The Judge then determines if the party is in contempt of a court order. If a party is found in contempt, the Judge will sentence as appropriate. The punishment can include, fine, community service and imprisonment. The “accused” is afforded constitutional guarantees, including the right to remain silent and a right to a jury trial.
However, the federal right to a jury trial applies if the court punishes multiple charges of civil contempt with a jail term longer than six months. Thus, if the court is empowered with the option of imposing a sentence longer than six months, it must permit the defendant to have a trial by jury.
California contempt of court in divorce cases is generally criminal proceedings and courts. Since contempt of court petition are criminal in nature, they carry with them both the criminal burden of proof (beyond a reasonable doubt) and the right to a jury trial if a possible jail sentence could be over 6 months.
For example, I am defending a client who has been accused of violating 81 counts of separate visitation incidents pursuant to a court order. Because each count is punishable in California of up to 5 days, he could be sentenced to over 6 months and he has a right to a jury trial.
Disobedience of a court order may be punished only if the order meets several prerequisites beyond a reasonable doubt. The order must be valid and within the court’s power to enter. The terms of the court order must be specific and narrowly drawn. The court must be in writing and either filed with the clerk or entered in the court’s minutes. The accused must have had knowledge of the order and had the ability to comply with the order along with doing it willfully.

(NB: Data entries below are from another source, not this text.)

(** Whenever the status board is returned it carries the ISO rendering of the
    instant, and its two lists split one list of board entries, one entry per
    user of the store in the iteration order of the store: [in_class] keeps,
    in that order, the entries whose current class is a non-empty string, and
    [free] keeps the others.  So every user is on the board exactly once. *)
Theorem status_board_splits_the_users
    (self : StatusService) (schedule_service : ScheduleService) (now : datetime)
    (r : CurrentStatusResponse.t) :
  get_current_status self schedule_service now = Ok r →
  CurrentStatusResponse.now r = dt_isoformat now ∧
  ∃ entries,
    Forall2 (board_entry_of self schedule_service (day_of now) (strftime_HM now))
      entries (users schedule_service) ∧
    CurrentStatusResponse.in_class r
    = List.filter (fun e => opt_str_truthy (StatusBoardUser.current_class e)) entries ∧
    CurrentStatusResponse.free r
    = List.filter (fun e => negb (opt_str_truthy (StatusBoardUser.current_class e))) entries ∧
    Permutation (CurrentStatusResponse.in_class r ++ CurrentStatusResponse.free r) entries ∧
    (length (CurrentStatusResponse.in_class r) + length (CurrentStatusResponse.free r)
     = length (users schedule_service))%nat.
Proof.
  intros Hrun. destruct (get_current_status_run _ _ _ _ Hrun) as (Hnow & entries & Hall & Hic & Hfr).
  split; [done|]. exists entries. split_and!; try done.
  - rewrite Hic, Hfr. apply filter_partition_Permutation.
  - rewrite <- (Forall2_length _ _ _ Hall), <- length_app, Hic, Hfr.
    apply Permutation_length, filter_partition_Permutation.
Qed.

Lemma example_status_board :
  get_current_status example_status_service example_schedule_service monday_0930
  = Ok (CurrentStatusResponse.mk "2025-01-13T09:30:00"
          [ StatusBoardUser.mk "alice" "Alice Chen" "CS" None "free" (Some "CS 15-122") None;
            StatusBoardUser.mk "bob" "Bob Smith" "CS" None "free" (Some "CS 15-122") None ]
          [ StatusBoardUser.mk "carol" "Carol Johnson" "MATH" None "social" None None ]).
Proof. vm_compute. reflexivity. Qed.

Lemma status_board_splits_the_users_witness :
  ∃ r, get_current_status example_status_service example_schedule_service monday_0930 = Ok r ∧
       (length (CurrentStatusResponse.in_class r) + length (CurrentStatusResponse.free r)
        = length (users example_schedule_service))%nat.
Proof.
  eexists. split; [exact example_status_board|].
  destruct (status_board_splits_the_users _ _ _ _ example_status_board)
    as (_ & entries & _ & _ & _ & _ & Hlen).
  exact Hlen.
Defined.

(** When no stored entry of a user has an empty course code, the user's
    board entry is listed under [in_class] exactly when one of the user's
    entries is on the reference day and holds the reference time between its
    start and its end (compared as strings), and under [free] exactly when
    none does. *)
Theorem in_class_iff_an_entry_holds_the_time
    (self : StatusService) (schedule_service : ScheduleService) (now : datetime)
    (r : CurrentStatusResponse.t) (e : StatusBoardUser.t) (item : string * User.t) :
  get_current_status self schedule_service now = Ok r →
  board_entry_of self schedule_service (day_of now) (strftime_HM now) e item →
  e ∈ CurrentStatusResponse.in_class r ∨ e ∈ CurrentStatusResponse.free r →
  (∀ s, s ∈ get_user_schedules schedule_service item.1 → Schedule.course_code s ≠ "") →
  (e ∈ CurrentStatusResponse.in_class r ↔
     ∃ s, s ∈ get_user_schedules schedule_service item.1 ∧
          holds_time (day_of now) (strftime_HM now) s) ∧
  (e ∈ CurrentStatusResponse.free r ↔
     ¬ ∃ s, s ∈ get_user_schedules schedule_service item.1 ∧
            holds_time (day_of now) (strftime_HM now) s).
Proof.
  intros Hrun (_ & _ & _ & _ & _ & He) Hon Hcodes.
  destruct (get_current_status_run _ _ _ _ Hrun) as (_ & entries & _ & Hic & Hfr).
  rewrite Hic, Hfr in *.
  rewrite !list_elem_of_In, !filter_In, negb_true_iff in *.
  rewrite <- (current_class_scan_truthy _ _ _ Hcodes), <- He.
  destruct (opt_str_truthy (StatusBoardUser.current_class e)); split; split;
    try tauto; try (intros [? ?]; congruence); try (intros ?; exfalso; tauto);
    intros _; destruct Hon as [[? ?]|[? ?]]; try done; try (split; done).
Qed.

Lemma in_class_iff_an_entry_holds_the_time_witness :
  ∃ s, s ∈ get_user_schedules example_schedule_service "alice" ∧
       holds_time (day_of monday_0930) (strftime_HM monday_0930) s.
Proof.
  eapply (proj1 (proj1 (in_class_iff_an_entry_holds_the_time
            example_status_service example_schedule_service monday_0930 _
            (StatusBoardUser.mk "alice" "Alice Chen" "CS" None "free" (Some "CS 15-122") None)
            ("alice", User.mk "alice" "Alice Chen" "CS" None)
            example_status_board _ _ _))).
  Unshelve.
  - cbn. left.
  - repeat split; vm_compute; reflexivity.
  - left. cbn. left.
  - intros s Hs. vm_compute in Hs.
    repeat (apply elem_of_cons in Hs as [-> | Hs]; [discriminate|]).
    by apply elem_of_nil in Hs.
Defined.





(** A user with no entry on the reference day has no current class and no
    next class, whatever the time and whatever the entries of other days
    hold. *)
Theorem day_without_entries
    (schedules : list Schedule.t) (current_day : DayType) (current_time : string) :
  (∀ s, s ∈ schedules → Schedule.day s ≠ current_day) →
  current_class_scan schedules current_day current_time = None ∧
  next_class_today schedules current_day current_time = Ok None.
Proof.
  intros Hday. split.
  - induction schedules as [|s rest IH]; [done|]. cbn.
    rewrite bool_decide_eq_false_2 by (apply Hday; by left).
    apply IH. intros s' Hs'. apply Hday. by right.
  - destruct (next_class_today_chosen schedules current_day current_time)
      as [[-> _] | (s & Hs & [Hd _] & _)]; [done|].
    by destruct (Hday s Hs).
Qed.

Lemma day_without_entries_witness :
  current_class_scan [blank_code_entry] TUESDAY "09:30" = None ∧
  next_class_today [blank_code_entry] TUESDAY "09:30" = Ok None.
Proof.
  apply day_without_entries. intros s ->%list_elem_of_singleton. discriminate.
Defined.

(** ** The recommendations, continued *)




Lemma recommend_loop_nothing_shared schedule_service status_service clock user_id user
    user_courses items tick recommendations :
  (∀ item, item ∈ items → item.1 ≠ user_id →
           shared_with schedule_service user_courses item.1 = ∅) →
  recommend_loop schedule_service status_service clock user_id user user_courses
    items tick recommendations = Ok recommendations.
Proof.
  revert tick recommendations.
  induction items as [|[other_user_id other_user] rest IH]; intros tick recs Hnone; [done|].
  cbn [recommend_loop].
  assert (∀ item, item ∈ rest → item.1 ≠ user_id →
            shared_with schedule_service user_courses item.1 = ∅) as Hrest
    by (intros item Hin; apply Hnone; by right).
  destruct (String.eqb_spec other_user_id user_id) as [E|E]; [by apply IH|].
  fold (shared_with schedule_service user_courses other_user_id).
  pose proof (Hnone (other_user_id, other_user) ltac:(left) E) as Hempty.
  cbn [fst] in Hempty. rewrite Hempty, elements_empty.
  by apply IH.
Qed.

Orders enforceable by contempt in divorce proceedings: (1) Support orders: child, spousal and family support orders based on obligation arising out of marriage and parentage. They are not money judgments in civil actions for the payment of a “debt” within the meaning of the constitutional guaranty against imprisonment for debt. Child support, spousal and family support orders are deemed to be law-imposed obligation and are thus enforceable by the court’s contempt powers.
(2) Child Custody and Visitation Orders: these orders do not impose a “debt” obligation. The court may invoke its contempt power against a parent who unjustifiably interferes with the other parent’s court-ordered visitation rights or violates an injunction restraining relocation with the children. (3) Attorney’s fees: fees and costs are awardable by statue in marital proceedings. The award is based on a law-imposed obligation (not arising out of a money judgment for a “debt” and thus is enforceable by contempt.)
(4) Property Division: a spouse who refuses to relinquish a specific item of property or to pay over a portion of a specific fund of money pursuant to a community property division order is subject to enforcement by contempt. (5) Restraining orders or Protective Orders: the court may invoke its contempt power to compel compliance with valid protective and restraining orders issued in a domestic relations proceedings. Additionally, in California, the crime would be a misdemeanor, Penal Code section 273.6.
There is a remedy for those who have not received their child, spousal support or other orders not complied with in your divorce. Filing a contempt action in a divorce action is complicated and will require an experience attorney. Additionally, if you have been served with a contempt affidavit, this must be taken seriously since the penalties could be incarceration.